*** Given records ***

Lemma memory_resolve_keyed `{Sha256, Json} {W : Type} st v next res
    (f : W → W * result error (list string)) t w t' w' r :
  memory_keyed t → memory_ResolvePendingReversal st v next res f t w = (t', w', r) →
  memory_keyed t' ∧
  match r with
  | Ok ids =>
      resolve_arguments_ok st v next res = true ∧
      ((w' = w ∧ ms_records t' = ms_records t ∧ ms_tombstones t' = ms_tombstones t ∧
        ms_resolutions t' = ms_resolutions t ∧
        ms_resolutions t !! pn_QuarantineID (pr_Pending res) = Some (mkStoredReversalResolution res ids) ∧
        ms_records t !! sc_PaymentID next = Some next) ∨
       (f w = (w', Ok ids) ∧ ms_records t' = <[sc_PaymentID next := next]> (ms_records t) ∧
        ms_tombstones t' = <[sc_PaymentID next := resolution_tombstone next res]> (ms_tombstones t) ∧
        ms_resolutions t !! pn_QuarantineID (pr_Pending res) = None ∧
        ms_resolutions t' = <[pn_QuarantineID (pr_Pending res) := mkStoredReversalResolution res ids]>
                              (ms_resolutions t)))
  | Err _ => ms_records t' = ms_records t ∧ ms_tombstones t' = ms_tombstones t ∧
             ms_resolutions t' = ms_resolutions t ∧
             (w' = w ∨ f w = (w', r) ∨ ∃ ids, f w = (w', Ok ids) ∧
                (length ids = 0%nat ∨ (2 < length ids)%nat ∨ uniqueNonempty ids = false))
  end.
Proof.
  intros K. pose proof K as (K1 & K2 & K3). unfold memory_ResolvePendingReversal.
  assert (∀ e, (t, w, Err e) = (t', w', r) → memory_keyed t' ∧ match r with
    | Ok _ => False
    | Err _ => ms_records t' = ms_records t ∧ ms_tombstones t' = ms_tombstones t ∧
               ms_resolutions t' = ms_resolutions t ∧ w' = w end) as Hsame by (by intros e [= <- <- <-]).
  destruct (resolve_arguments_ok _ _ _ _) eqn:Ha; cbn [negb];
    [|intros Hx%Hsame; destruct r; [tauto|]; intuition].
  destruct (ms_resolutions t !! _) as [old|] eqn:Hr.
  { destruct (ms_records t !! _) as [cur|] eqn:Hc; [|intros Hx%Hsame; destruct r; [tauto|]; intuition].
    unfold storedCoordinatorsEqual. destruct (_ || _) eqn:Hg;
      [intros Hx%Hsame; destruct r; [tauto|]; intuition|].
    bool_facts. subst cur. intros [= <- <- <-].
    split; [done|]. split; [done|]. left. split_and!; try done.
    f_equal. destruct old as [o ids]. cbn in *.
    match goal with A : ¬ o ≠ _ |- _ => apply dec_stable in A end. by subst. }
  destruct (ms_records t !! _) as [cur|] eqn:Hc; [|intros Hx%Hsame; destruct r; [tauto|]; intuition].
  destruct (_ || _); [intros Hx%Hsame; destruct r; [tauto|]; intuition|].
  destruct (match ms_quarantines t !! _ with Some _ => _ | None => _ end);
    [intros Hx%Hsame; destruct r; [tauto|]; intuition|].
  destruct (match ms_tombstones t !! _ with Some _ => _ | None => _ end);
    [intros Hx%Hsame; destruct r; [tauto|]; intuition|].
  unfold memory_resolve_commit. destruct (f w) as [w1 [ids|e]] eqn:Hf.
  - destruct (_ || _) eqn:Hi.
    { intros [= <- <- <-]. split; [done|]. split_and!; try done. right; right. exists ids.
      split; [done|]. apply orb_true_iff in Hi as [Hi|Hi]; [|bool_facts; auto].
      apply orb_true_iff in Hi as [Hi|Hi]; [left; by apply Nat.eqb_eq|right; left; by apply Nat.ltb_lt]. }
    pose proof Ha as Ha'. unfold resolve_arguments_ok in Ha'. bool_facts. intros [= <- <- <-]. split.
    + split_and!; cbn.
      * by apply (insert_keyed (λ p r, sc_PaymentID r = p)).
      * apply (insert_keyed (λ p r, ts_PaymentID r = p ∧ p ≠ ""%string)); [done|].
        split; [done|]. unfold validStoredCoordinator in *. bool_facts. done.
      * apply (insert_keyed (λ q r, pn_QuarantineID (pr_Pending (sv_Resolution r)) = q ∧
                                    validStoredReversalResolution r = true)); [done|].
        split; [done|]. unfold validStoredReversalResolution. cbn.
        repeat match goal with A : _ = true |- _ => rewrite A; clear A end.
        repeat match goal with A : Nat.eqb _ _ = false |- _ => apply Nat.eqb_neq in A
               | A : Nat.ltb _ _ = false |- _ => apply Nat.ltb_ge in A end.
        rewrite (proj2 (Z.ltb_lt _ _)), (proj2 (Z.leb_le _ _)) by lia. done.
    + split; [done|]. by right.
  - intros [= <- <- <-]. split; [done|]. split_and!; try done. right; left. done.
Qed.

*** End of Given records ***
*** Given records ***

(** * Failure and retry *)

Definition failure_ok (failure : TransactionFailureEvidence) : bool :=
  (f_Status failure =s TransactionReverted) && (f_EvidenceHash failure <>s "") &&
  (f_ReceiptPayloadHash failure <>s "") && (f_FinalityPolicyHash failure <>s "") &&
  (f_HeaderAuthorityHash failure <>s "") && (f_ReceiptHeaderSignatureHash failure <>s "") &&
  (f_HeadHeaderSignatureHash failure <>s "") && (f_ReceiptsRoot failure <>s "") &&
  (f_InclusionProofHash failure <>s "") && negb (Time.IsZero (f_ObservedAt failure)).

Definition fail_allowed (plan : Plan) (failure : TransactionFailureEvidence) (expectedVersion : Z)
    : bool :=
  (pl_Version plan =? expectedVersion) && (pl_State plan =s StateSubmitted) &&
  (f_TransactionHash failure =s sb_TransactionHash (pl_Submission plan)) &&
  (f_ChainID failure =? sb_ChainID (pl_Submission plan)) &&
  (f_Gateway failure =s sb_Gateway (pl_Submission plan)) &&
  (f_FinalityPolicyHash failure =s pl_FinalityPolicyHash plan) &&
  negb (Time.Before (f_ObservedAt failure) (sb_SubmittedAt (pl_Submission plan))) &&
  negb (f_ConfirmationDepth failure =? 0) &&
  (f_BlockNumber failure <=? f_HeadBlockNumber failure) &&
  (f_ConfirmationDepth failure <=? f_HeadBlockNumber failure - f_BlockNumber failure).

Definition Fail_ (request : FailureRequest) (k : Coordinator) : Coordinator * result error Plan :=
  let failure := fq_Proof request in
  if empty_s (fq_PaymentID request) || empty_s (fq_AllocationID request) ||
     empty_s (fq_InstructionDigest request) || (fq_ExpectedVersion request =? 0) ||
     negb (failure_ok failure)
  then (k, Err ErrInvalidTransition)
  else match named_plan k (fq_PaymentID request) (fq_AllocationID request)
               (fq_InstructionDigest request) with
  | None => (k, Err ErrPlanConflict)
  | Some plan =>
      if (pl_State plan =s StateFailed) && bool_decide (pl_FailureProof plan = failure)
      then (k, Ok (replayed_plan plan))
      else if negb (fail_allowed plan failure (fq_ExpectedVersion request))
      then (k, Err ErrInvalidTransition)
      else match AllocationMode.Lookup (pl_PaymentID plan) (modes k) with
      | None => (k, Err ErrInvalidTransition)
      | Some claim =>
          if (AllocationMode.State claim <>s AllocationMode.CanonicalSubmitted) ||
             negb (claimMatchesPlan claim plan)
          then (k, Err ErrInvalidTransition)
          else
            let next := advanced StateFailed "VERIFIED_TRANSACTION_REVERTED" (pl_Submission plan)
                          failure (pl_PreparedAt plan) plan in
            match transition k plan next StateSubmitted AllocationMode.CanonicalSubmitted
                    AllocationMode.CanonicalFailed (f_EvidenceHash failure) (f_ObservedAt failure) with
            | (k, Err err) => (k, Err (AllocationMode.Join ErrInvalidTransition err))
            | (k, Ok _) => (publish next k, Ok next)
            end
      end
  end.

*** End of Given records ***

▶ _What you need to do_
Reproduce each line of the material that mentions "tauto".

▶ _Completed task_
    [|intros Hx%Hsame; destruct r; [tauto|]; intuition].
  { destruct (ms_records t !! _) as [cur|] eqn:Hc; [|intros Hx%Hsame; destruct r; [tauto|]; intuition].
      [intros Hx%Hsame; destruct r; [tauto|]; intuition|].
  destruct (ms_records t !! _) as [cur|] eqn:Hc; [|intros Hx%Hsame; destruct r; [tauto|]; intuition].
  destruct (_ || _); [intros Hx%Hsame; destruct r; [tauto|]; intuition|].
    [intros Hx%Hsame; destruct r; [tauto|]; intuition|].
    [intros Hx%Hsame; destruct r; [tauto|]; intuition|].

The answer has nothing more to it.